(Input data)

(* ===== verification/Print.v ===== *)
(** * Print.c: formatted output

    [printNum], [printString] and [printChar] build their text in a character
    buffer and [print] interprets the format.  The state is the memory the
    strings and the buffer live in and the characters sent with [putchar], oldest
    first.  The variadic arguments are a list of 64-bit register values; reading
    past it, undefined in C, is [panic] here. *)

From S2P Require Import Prelude CType Mem Strings.

Record PState := mkP { pmem : gmap Z Z; out : list Z }.

Module Print.

Definition set_pmem (f : gmap Z Z -> gmap Z Z) (s : PState) : PState := mkP (f (pmem s)) (out s).
Definition putchar (c : Z) : M PState unit := modify (fun s => mkP (pmem s) (out s ++ [u8 c])).

Definition IsDigit (x : Z) : bool := (x >=? 48) && (x <=? 57).

(** ** The buffer *)

Definition digit_char (upcase : bool) (tmp : Z) : Z :=
  if tmp <=? 9 then 48 + tmp else if upcase then 65 + tmp - 10 else 97 + tmp - 10.

(** The do-while loop over the digits: the end of the text and the memory. *)
Fixpoint put_digits (fuel : nat) (upcase : bool) (base p u : Z) (m : gmap Z Z) : option (Z * gmap Z Z) :=
  match fuel with
  | O => None
  | S fuel =>
      let tmp := u mod base in
      let m := store8 p (digit_char upcase tmp) m in
      let u := u / base in
      if u =? 0 then Some (p + 1, m) else put_digits fuel upcase base (p + 1) u m
  end.

(** The swap loop [while (end > begin)]; [end - begin] drops by two at each
    iteration, so [end] iterations are enough. *)
Fixpoint reverse_loop (fuel : nat) (buf begin_ end_ : Z) (m : gmap Z Z) : gmap Z Z :=
  match fuel with
  | O => m
  | S fuel =>
      if end_ >? begin_ then
        let tmp := load8 m (buf + begin_) in
        let m := store8 (buf + begin_) (load8 m (buf + end_)) m in
        let m := store8 (buf + end_) tmp m in
        reverse_loop fuel buf (begin_ + 1) (end_ - 1) m
      else m
  end.

(** [for (i = a; i < b; i++) buf[i] = c;] *)
Definition fill (buf a b c : Z) (m : gmap Z Z) : gmap Z Z :=
  memset_loop (Z.to_nat (b - a)) (buf + a) c m.

Definition printNum (buf u base : Z) (negFlag : bool) (length : Z) (ladjust : bool) (padc : Z)
    (upcase : bool) (m : gmap Z Z) : option (gmap Z Z) :=
  match put_digits 64 upcase base buf u m with
  | None => None
  | Some (p, m) =>
      let '(p, m) := if negFlag then (p + 1, store8 p 45 m) else (p, m) in
      let actualLength := p - buf in
      let length := if length <? actualLength then actualLength else length in
      let padc := if ladjust then 32 else padc in
      let m :=
        if negFlag && negb ladjust && (padc =? 48) then
          store8 (buf + (length - 1)) 45 (fill buf (actualLength - 1) (length - 1) padc m)
        else fill buf actualLength length padc m in
      let end_ := if ladjust then actualLength - 1 else length - 1 in
      let m := reverse_loop (Z.to_nat end_) buf 0 end_ m in
      Some (store8 (buf + length) 0 m)
  end.

Definition printChar (buf c length : Z) (ladjust : bool) (m : gmap Z Z) : gmap Z Z :=
  let length := if length <? 1 then 1 else length in
  let m := if ladjust then fill buf 1 length 32 (store8 buf c m)
           else store8 (buf + (length - 1)) c (fill buf 0 (length - 1) 32 m) in
  store8 (buf + length) 0 m.

Definition printString (fuel : nat) (buf s length : Z) (ladjust : bool) (m : gmap Z Z) : option (gmap Z Z) :=
  match strlen fuel s m with
  | None => None
  | Some len =>
      let length := if length <? len then len else length in
      let m := if ladjust then fill buf len length 32 (copy_loop (Z.to_nat len) s buf m)
               else copy_loop (Z.to_nat len) s (buf + (length - len)) (fill buf 0 (length - len) 32 m) in
      Some (store8 (buf + length) 0 m)
  end.

(** ** Output *)

Definition putString (fuel : nat) (s : Z) : M PState unit :=
  loop fuel (fun s =>
    c ← gets (fun st => load8 (pmem st) s);
    if c_true c then
      when (c =? 10) (putchar 13) ;;
      putchar c ;;
      mret (inl (s + 1))
    else mret (inr tt)) s.

(** The digits of [x] in the order they are produced. *)
Fixpoint int_digits (fuel : nat) (base x : Z) : list Z :=
  match fuel with
  | O => []
  | S fuel =>
      let d := digit_char false (x mod base) in
      if x / base =? 0 then [d] else d :: int_digits fuel base (x / base)
  end.

Definition printInt (xx base : Z) (sign : bool) : M PState unit :=
  let sign := sign && (xx <? 0) in
  let x := if sign then u64 (- xx) else u64 xx in
  let buf := int_digits 64 base x ++ (if sign then [45] else []) in
  mapM (fun c => putchar c) (reverse buf) ;; mret tt.

(** ** The format *)

Definition buffer (o : option (gmap Z Z)) : M PState unit :=
  match o with Some m => modify (set_pmem (fun _ => m)) | None => fun _ => NoFuel end.

(** The decimal number at [fmt + i], continued from [acc]: its value, the index
    and the character after it. *)
Definition scan_num (fuel : nat) (fmt : Z) (acc i c : Z) : M PState (Z * Z * Z) :=
  loop fuel (fun l : Z * Z * Z =>
    let '(acc, i, c) := l in
    if IsDigit c then
      c' ← gets (fun st => load8 (pmem st) (fmt + (i + 1)));
      mret (inl (i32 (acc * 10 + c - 48), i + 1, c'))
    else mret (inr (acc, i, c))) (acc, i, c).

Definition next (fmt i : Z) : M PState Z := gets (fun st => load8 (pmem st) (fmt + (i + 1))).

Definition va_arg (ap : list Z) : M PState (Z * list Z) :=
  match ap with a :: ap => mret (a, ap) | [] => panic end.

Definition i64 (x : Z) : Z := (x + 2 ^ 63) mod 2 ^ 64 - 2 ^ 63.

(** [num = longFlag ? va_arg(ap, i64) : va_arg(ap, i32)] *)
Definition va_num (longFlag : bool) (ap : list Z) : M PState (Z * list Z) :=
  r ← va_arg ap; mret (if longFlag then i64 (fst r) else i32 (fst r), snd r).

(** [null] is the address of the literal "(null)". *)
Definition conversion (fuel : nat) (buf null fmt c i width : Z) (ladjust : bool) (padc : Z)
    (longFlag : bool) (ap : list Z) : M PState (Z * list Z) :=
  let number base upcase (num : Z) (negFlag : bool) :=
    m ← gets pmem;
    buffer (printNum buf (u64 num) base negFlag width ladjust padc upcase m) ;;
    putString fuel buf in
  if c =? 99 then (* 'c' *)
    r ← va_arg ap;
    let c := u8 (fst r) in
    modify (set_pmem (printChar buf c width ladjust)) ;;
    putchar c ;; mret (i, snd r)
  else if (c =? 68) || (c =? 100) then (* 'D' 'd' *)
    r ← va_num longFlag ap;
    let num := fst r in
    (if num <? 0 then number 10 false (- num) true else number 10 false num false) ;;
    mret (i, snd r)
  else if (c =? 79) || (c =? 111) then (* 'O' 'o' *)
    r ← va_num longFlag ap; number 8 false (fst r) false ;; mret (i, snd r)
  else if (c =? 85) || (c =? 117) then (* 'U' 'u' *)
    r ← va_num longFlag ap; number 10 false (fst r) false ;; mret (i, snd r)
  else if c =? 120 then (* 'x' *)
    r ← va_num longFlag ap; number 16 false (fst r) false ;; mret (i, snd r)
  else if c =? 88 then (* 'X' *)
    r ← va_num longFlag ap; number 16 true (fst r) false ;; mret (i, snd r)
  else if c =? 115 then (* 's' *)
    r ← va_arg ap;
    let s := if fst r =? 0 then null else fst r in
    m ← gets pmem;
    buffer (printString fuel buf s width ladjust m) ;;
    putString fuel buf ;; mret (i, snd r)
  else if c =? 0 then mret (i - 1, ap)
  else putchar c ;; mret (i, ap).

(End Input data)

* Task directions *
Send back an exact copy of only the lines from the line with "else fill buf" up to and including the line with "if c_true c then" in the data above.

* Solution to the problem *
        else fill buf actualLength length padc m in
      let end_ := if ladjust then actualLength - 1 else length - 1 in
      let m := reverse_loop (Z.to_nat end_) buf 0 end_ m in
      Some (store8 (buf + length) 0 m)
  end.

Definition printChar (buf c length : Z) (ladjust : bool) (m : gmap Z Z) : gmap Z Z :=
  let length := if length <? 1 then 1 else length in
  let m := if ladjust then fill buf 1 length 32 (store8 buf c m)
           else store8 (buf + (length - 1)) c (fill buf 0 (length - 1) 32 m) in
  store8 (buf + length) 0 m.

Definition printString (fuel : nat) (buf s length : Z) (ladjust : bool) (m : gmap Z Z) : option (gmap Z Z) :=
  match strlen fuel s m with
  | None => None
  | Some len =>
      let length := if length <? len then len else length in
      let m := if ladjust then fill buf len length 32 (copy_loop (Z.to_nat len) s buf m)
               else copy_loop (Z.to_nat len) s (buf + (length - len)) (fill buf 0 (length - len) 32 m) in
      Some (store8 (buf + length) 0 m)
  end.

(** ** Output *)

Definition putString (fuel : nat) (s : Z) : M PState unit :=
  loop fuel (fun s =>
    c ← gets (fun st => load8 (pmem st) s);
    if c_true c then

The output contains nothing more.